__Goal of the exercise__
In the data below, which lines hold the word "OpDelete"? Copy them.

__Given data__

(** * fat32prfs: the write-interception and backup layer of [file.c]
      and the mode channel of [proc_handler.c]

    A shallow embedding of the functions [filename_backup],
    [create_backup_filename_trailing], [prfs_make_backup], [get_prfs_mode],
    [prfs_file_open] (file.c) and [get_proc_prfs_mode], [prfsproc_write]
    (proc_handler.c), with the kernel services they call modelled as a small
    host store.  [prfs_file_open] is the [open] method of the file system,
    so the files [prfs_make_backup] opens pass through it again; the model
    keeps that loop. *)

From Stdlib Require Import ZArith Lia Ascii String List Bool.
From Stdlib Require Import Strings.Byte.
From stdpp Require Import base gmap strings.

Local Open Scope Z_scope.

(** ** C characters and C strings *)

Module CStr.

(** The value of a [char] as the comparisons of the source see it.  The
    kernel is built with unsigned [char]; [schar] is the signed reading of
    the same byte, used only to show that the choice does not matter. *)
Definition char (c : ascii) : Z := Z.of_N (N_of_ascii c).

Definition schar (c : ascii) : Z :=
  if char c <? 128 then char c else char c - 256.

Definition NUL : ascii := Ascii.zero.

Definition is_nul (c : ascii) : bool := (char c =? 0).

* * *

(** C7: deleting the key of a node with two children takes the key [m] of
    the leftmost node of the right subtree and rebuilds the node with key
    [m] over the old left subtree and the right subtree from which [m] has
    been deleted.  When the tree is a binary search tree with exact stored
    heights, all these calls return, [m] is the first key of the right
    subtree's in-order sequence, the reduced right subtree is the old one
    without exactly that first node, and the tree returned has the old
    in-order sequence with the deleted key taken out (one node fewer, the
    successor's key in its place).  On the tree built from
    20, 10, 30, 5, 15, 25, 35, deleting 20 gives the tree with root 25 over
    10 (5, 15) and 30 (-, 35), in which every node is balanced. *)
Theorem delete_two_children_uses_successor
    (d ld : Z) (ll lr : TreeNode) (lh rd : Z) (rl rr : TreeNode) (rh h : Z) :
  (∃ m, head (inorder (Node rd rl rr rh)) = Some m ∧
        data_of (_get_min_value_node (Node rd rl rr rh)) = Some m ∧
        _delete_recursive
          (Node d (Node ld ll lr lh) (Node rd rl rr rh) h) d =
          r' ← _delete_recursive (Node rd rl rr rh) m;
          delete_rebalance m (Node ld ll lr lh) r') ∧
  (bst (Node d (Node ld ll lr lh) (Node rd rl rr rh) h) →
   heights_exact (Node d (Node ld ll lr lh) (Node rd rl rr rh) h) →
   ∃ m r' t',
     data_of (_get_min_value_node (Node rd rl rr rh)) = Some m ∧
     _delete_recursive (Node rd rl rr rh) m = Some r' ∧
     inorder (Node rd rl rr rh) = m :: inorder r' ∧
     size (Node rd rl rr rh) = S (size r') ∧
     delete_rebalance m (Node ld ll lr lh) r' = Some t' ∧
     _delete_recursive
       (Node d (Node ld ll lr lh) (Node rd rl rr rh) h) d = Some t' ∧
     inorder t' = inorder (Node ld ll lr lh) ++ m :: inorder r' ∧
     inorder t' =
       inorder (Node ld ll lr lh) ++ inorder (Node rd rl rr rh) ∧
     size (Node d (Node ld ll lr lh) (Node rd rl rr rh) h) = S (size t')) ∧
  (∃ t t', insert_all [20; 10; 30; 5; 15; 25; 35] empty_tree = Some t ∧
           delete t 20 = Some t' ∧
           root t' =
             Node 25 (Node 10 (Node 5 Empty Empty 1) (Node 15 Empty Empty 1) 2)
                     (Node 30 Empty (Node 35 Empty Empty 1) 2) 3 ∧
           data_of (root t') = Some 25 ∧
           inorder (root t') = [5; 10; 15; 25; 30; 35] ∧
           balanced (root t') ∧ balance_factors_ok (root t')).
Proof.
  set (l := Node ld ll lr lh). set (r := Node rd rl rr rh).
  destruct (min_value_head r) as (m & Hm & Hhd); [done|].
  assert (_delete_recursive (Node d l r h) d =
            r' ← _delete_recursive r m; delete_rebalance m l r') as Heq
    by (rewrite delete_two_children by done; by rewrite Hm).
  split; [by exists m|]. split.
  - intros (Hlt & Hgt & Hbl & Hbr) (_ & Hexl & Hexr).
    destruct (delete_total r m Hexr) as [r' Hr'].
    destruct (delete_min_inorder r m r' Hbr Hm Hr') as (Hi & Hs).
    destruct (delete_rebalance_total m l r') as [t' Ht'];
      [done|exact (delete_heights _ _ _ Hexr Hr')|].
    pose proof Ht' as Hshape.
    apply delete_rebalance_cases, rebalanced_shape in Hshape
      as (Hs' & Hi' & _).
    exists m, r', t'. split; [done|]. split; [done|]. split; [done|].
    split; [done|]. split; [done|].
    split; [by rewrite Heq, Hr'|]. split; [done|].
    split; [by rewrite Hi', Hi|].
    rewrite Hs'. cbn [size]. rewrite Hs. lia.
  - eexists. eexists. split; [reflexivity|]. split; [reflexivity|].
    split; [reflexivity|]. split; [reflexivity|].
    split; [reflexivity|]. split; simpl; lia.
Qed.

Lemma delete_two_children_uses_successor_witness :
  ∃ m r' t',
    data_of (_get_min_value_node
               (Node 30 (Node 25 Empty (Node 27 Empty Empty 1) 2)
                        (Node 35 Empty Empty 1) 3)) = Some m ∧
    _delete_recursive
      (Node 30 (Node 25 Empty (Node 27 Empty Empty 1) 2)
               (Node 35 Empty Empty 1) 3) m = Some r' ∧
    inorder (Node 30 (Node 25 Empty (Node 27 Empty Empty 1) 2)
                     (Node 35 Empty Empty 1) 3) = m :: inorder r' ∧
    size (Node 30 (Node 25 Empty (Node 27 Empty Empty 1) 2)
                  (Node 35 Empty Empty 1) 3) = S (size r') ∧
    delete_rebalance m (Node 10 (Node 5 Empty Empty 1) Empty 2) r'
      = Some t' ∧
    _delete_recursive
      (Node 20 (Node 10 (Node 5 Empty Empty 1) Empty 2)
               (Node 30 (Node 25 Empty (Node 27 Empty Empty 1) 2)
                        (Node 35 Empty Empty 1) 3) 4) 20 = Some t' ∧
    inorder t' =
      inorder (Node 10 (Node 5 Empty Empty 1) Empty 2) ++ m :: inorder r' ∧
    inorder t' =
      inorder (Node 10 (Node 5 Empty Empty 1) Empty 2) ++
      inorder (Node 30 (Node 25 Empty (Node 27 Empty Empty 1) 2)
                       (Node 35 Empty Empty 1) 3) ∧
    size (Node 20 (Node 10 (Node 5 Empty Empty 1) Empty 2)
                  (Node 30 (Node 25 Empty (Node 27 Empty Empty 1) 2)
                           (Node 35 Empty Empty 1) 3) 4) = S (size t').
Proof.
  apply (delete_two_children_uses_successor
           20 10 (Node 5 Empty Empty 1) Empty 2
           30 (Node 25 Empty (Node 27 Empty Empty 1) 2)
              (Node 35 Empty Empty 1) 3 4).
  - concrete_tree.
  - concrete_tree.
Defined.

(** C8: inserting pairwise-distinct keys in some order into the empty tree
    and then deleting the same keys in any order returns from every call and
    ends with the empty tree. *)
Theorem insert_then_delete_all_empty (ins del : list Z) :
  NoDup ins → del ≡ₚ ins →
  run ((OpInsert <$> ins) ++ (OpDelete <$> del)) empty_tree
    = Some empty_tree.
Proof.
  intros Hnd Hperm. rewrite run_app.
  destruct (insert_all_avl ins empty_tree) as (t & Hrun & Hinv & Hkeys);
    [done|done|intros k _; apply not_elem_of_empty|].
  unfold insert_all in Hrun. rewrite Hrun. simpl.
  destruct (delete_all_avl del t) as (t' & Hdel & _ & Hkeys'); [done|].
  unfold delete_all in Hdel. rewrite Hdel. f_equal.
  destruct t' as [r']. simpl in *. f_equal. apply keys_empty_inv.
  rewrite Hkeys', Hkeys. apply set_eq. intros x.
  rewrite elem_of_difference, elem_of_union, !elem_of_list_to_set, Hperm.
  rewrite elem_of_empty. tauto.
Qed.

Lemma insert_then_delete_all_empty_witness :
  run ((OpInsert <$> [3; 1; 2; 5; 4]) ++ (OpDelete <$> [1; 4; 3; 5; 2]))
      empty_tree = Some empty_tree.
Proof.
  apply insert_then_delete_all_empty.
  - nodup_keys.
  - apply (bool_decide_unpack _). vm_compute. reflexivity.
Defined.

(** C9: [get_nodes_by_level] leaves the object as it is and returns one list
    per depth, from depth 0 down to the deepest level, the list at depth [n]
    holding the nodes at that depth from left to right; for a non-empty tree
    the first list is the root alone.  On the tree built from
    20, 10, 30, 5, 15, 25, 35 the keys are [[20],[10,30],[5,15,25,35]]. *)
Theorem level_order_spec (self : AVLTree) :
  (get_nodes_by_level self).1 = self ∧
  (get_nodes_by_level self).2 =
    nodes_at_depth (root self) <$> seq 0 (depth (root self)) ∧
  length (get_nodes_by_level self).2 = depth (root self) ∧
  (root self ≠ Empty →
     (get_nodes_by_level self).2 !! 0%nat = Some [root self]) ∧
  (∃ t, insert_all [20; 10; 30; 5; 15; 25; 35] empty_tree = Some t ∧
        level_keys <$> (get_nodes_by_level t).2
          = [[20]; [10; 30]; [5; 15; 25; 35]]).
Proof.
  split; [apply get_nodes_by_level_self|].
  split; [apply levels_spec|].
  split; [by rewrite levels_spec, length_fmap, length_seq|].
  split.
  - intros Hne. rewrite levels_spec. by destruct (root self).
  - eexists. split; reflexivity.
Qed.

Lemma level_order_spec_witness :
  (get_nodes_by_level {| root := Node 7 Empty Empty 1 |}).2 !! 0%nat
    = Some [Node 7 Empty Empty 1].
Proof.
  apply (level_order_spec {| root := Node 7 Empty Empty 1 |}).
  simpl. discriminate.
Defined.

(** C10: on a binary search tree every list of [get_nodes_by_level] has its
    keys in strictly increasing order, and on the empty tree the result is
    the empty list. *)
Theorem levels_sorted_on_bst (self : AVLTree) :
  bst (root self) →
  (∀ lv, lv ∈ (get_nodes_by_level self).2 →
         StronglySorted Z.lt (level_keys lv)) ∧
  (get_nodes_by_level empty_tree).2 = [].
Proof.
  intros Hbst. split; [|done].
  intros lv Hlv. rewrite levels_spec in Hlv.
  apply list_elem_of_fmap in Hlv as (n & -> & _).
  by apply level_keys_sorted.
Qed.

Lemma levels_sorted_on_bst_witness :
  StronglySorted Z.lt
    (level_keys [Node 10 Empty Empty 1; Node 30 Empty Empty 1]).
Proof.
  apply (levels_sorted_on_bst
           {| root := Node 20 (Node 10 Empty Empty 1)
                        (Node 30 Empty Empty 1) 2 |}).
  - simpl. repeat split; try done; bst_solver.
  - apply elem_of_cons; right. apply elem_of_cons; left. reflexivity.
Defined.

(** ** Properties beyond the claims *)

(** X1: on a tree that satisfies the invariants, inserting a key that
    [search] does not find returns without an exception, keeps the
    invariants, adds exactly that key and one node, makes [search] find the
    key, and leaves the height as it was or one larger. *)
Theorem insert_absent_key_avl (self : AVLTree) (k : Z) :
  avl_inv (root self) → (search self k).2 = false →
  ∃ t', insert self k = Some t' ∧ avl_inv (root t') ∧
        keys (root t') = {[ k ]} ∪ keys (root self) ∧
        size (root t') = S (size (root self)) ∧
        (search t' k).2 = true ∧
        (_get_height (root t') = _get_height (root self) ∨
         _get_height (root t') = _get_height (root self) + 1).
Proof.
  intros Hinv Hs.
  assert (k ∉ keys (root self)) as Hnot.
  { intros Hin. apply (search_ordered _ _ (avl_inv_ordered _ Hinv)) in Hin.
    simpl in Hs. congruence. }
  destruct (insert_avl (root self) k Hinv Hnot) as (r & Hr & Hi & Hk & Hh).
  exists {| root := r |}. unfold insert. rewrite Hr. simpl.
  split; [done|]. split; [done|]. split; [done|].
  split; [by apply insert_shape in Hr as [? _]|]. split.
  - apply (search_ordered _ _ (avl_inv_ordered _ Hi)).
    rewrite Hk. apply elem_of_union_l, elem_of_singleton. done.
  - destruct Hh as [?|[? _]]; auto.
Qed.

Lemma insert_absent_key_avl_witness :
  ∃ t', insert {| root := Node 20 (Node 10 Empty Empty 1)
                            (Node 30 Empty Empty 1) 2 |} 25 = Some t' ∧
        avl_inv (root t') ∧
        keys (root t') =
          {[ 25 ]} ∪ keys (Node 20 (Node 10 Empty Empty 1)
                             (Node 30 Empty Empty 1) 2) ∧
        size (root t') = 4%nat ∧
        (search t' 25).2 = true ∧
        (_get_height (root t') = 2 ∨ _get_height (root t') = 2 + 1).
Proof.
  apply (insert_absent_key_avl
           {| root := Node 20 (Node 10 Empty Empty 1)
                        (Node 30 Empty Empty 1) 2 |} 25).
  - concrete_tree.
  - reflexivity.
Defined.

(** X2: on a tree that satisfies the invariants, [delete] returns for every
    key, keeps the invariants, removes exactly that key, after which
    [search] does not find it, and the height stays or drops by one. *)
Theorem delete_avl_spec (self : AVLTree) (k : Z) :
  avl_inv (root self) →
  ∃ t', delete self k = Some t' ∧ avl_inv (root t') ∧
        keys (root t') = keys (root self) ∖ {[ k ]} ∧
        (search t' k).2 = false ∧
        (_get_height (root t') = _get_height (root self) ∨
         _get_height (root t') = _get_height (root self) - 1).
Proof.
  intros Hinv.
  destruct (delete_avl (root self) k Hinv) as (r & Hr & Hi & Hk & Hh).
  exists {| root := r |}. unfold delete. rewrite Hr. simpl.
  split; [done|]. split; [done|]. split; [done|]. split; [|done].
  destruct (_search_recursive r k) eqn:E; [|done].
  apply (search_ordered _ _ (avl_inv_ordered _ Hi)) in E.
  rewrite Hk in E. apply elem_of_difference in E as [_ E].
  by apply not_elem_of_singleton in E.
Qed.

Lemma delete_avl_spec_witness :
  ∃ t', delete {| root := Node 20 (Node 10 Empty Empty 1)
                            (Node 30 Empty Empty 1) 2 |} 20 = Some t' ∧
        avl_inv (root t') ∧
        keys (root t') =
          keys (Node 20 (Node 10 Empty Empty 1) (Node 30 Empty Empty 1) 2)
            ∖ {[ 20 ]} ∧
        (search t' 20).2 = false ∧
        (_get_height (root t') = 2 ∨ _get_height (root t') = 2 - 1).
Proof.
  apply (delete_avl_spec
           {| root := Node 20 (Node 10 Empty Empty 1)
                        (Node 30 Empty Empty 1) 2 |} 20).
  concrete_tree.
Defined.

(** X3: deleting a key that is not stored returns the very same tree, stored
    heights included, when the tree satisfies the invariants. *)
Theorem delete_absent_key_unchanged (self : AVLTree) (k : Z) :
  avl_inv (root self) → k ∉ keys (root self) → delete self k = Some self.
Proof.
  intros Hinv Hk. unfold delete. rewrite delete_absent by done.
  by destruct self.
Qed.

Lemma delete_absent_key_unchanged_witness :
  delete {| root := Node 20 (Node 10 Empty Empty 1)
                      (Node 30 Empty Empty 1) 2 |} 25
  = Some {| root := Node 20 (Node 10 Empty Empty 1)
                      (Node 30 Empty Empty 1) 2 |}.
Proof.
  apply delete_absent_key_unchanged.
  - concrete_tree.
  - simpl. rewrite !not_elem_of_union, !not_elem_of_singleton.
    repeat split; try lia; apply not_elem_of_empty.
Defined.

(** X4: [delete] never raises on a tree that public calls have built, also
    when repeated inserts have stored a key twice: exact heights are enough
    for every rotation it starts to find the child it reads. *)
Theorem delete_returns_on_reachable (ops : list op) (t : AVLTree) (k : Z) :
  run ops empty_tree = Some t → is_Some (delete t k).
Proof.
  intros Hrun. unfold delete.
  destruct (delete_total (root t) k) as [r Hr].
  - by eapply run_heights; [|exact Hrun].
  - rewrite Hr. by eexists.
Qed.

__Completed exercise__
  run ((OpInsert <$> ins) ++ (OpDelete <$> del)) empty_tree
  run ((OpInsert <$> [3; 1; 2; 5; 4]) ++ (OpDelete <$> [1; 4; 3; 5; 2]))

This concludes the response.